## [WHAT YOU ARE ASKED TO DO]
Among the lines of the records, please find those that contain the word "right" and copy them.

## [SUPPLIED ENTRIES]
◆ ◆ ◆ ◆ ◆ ◆ ◆

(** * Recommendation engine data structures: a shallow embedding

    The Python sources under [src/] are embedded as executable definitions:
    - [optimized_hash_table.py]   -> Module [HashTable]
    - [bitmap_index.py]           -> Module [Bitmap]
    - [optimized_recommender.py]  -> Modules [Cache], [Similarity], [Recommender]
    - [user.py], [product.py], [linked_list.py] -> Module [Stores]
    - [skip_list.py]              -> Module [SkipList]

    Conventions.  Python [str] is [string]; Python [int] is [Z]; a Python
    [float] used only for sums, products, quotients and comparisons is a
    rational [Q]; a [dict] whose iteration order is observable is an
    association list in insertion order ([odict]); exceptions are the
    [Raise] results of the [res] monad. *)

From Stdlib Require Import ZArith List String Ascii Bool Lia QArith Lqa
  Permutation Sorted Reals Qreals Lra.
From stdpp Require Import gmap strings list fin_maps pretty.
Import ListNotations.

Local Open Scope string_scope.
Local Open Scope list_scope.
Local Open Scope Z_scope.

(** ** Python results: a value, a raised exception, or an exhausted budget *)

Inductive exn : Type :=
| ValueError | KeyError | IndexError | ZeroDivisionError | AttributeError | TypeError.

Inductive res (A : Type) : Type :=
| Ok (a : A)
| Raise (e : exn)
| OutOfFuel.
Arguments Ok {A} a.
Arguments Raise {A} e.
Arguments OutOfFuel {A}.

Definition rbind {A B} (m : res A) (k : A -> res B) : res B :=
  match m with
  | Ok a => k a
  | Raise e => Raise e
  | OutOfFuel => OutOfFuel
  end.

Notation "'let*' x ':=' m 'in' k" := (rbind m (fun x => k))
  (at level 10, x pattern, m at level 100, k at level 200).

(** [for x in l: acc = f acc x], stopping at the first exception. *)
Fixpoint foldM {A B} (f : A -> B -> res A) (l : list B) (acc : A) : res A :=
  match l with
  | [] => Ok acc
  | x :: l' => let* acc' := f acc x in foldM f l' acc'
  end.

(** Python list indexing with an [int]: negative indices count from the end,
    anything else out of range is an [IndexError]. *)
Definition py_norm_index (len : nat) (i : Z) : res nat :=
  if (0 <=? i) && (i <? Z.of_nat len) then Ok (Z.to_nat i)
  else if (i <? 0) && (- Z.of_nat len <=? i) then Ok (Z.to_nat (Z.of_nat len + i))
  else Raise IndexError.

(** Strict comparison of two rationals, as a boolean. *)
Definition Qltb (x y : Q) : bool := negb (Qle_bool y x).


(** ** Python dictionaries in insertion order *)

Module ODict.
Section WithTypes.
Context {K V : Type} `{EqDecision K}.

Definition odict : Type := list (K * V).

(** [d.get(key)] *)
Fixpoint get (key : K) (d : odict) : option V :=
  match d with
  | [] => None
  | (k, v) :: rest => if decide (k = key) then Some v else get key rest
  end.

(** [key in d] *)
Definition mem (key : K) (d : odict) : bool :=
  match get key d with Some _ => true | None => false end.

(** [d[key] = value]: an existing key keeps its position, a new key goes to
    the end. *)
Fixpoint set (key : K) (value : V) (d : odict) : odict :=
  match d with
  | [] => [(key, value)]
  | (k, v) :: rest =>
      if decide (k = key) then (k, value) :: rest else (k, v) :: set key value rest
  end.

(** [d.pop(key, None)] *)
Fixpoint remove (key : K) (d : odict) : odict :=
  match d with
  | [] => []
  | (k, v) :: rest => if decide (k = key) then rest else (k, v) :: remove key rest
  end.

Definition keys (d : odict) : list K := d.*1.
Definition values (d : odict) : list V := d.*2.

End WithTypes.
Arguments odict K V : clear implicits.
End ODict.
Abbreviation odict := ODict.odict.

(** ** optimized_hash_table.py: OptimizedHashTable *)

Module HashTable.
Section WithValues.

◆ ◆ ◆ ◆ ◆ ◆ ◆

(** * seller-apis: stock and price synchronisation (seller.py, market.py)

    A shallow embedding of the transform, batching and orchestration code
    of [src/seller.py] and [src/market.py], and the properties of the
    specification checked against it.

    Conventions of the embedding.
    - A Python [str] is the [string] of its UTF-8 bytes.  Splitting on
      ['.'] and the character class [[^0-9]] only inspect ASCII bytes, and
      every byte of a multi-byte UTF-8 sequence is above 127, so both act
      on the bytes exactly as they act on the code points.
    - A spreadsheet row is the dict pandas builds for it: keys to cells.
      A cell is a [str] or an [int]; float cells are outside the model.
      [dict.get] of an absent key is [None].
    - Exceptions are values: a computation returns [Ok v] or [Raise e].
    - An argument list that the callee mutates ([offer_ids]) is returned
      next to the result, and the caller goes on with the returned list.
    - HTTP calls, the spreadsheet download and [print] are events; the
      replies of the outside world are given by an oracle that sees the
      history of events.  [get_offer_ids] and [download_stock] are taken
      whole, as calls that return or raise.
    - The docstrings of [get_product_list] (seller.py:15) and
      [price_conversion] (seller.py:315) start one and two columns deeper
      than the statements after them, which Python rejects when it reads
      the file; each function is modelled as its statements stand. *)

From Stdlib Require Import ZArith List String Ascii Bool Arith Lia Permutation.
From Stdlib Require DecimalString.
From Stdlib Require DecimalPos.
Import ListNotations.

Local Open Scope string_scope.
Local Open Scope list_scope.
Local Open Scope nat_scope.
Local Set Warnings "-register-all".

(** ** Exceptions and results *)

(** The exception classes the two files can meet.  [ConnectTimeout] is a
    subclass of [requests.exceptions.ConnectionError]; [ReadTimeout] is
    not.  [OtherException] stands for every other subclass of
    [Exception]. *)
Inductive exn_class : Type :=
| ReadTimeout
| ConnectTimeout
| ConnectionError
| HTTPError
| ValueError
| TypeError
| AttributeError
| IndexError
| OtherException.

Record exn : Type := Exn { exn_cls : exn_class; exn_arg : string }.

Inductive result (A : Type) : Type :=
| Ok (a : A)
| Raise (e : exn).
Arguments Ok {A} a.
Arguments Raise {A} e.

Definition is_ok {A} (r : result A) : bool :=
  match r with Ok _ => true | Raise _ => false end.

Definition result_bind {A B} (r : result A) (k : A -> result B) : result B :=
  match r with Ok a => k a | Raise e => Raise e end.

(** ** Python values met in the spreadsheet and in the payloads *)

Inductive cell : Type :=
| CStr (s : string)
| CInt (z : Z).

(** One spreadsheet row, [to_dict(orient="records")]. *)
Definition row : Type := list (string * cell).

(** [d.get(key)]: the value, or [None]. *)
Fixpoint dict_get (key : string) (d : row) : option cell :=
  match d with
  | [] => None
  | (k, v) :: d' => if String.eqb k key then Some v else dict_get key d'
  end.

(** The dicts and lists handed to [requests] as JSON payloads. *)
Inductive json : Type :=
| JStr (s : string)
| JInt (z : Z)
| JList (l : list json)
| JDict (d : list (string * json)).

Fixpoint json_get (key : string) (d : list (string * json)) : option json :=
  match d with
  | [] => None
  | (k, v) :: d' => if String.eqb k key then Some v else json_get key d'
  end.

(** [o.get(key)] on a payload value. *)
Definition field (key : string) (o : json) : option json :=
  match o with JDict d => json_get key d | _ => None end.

◆ ◆ ◆ ◆ ◆ ◆ ◆

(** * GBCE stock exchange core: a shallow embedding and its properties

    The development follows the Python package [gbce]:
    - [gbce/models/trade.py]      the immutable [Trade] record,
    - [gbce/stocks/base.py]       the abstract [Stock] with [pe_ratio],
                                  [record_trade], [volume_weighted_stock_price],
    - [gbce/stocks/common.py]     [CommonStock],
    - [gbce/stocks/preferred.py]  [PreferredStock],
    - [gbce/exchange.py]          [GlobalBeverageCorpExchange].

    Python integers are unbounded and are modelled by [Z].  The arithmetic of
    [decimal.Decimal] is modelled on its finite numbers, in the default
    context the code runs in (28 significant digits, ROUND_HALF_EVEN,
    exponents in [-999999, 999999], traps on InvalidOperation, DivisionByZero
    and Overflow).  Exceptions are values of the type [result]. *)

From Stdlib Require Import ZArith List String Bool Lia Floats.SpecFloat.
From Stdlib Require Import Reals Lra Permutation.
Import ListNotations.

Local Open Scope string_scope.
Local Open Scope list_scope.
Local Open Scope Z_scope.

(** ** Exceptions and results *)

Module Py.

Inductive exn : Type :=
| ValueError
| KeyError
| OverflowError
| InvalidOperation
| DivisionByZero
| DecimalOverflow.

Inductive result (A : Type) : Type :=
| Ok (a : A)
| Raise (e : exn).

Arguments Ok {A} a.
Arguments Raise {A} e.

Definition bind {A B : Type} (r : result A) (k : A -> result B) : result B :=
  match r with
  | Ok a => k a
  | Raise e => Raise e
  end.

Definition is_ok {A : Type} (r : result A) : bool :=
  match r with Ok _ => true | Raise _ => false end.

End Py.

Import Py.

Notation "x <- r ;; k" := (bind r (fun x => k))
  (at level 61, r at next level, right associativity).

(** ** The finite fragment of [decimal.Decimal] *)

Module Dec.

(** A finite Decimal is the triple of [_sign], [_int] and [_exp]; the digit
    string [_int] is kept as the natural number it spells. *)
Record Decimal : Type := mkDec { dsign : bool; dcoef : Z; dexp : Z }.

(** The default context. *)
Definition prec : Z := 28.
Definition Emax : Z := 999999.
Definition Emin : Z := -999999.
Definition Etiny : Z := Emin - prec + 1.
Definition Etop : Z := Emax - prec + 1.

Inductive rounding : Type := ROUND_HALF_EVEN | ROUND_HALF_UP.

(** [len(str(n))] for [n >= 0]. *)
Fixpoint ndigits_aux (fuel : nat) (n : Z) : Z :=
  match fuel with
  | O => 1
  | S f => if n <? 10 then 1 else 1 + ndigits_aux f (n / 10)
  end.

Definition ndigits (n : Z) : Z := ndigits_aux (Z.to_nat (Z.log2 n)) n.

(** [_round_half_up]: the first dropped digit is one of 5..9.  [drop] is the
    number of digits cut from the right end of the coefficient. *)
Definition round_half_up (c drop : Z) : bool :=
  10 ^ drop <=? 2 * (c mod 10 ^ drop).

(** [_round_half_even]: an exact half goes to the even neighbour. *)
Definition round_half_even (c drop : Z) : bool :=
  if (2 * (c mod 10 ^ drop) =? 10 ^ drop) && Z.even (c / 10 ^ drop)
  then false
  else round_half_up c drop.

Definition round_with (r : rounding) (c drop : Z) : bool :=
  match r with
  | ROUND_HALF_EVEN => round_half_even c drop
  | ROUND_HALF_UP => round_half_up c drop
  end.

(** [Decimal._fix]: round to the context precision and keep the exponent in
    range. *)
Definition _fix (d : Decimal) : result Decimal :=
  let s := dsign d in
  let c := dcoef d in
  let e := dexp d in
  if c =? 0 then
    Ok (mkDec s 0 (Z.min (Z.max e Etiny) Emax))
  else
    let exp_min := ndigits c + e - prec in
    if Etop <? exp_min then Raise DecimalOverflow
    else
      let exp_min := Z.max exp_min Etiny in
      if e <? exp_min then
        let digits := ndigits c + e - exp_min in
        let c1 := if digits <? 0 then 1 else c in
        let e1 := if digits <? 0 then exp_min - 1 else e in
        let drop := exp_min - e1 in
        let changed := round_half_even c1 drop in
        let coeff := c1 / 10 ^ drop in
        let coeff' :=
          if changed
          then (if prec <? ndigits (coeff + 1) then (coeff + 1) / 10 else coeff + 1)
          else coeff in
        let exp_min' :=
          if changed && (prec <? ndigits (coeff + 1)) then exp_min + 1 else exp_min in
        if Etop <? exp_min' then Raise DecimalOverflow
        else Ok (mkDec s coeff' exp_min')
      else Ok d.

◆ ◆ ◆ ◆ ◆ ◆ ◆

## [RESPONSE]
  (at level 61, r at next level, right associativity).
    number of digits cut from the right end of the coefficient. *)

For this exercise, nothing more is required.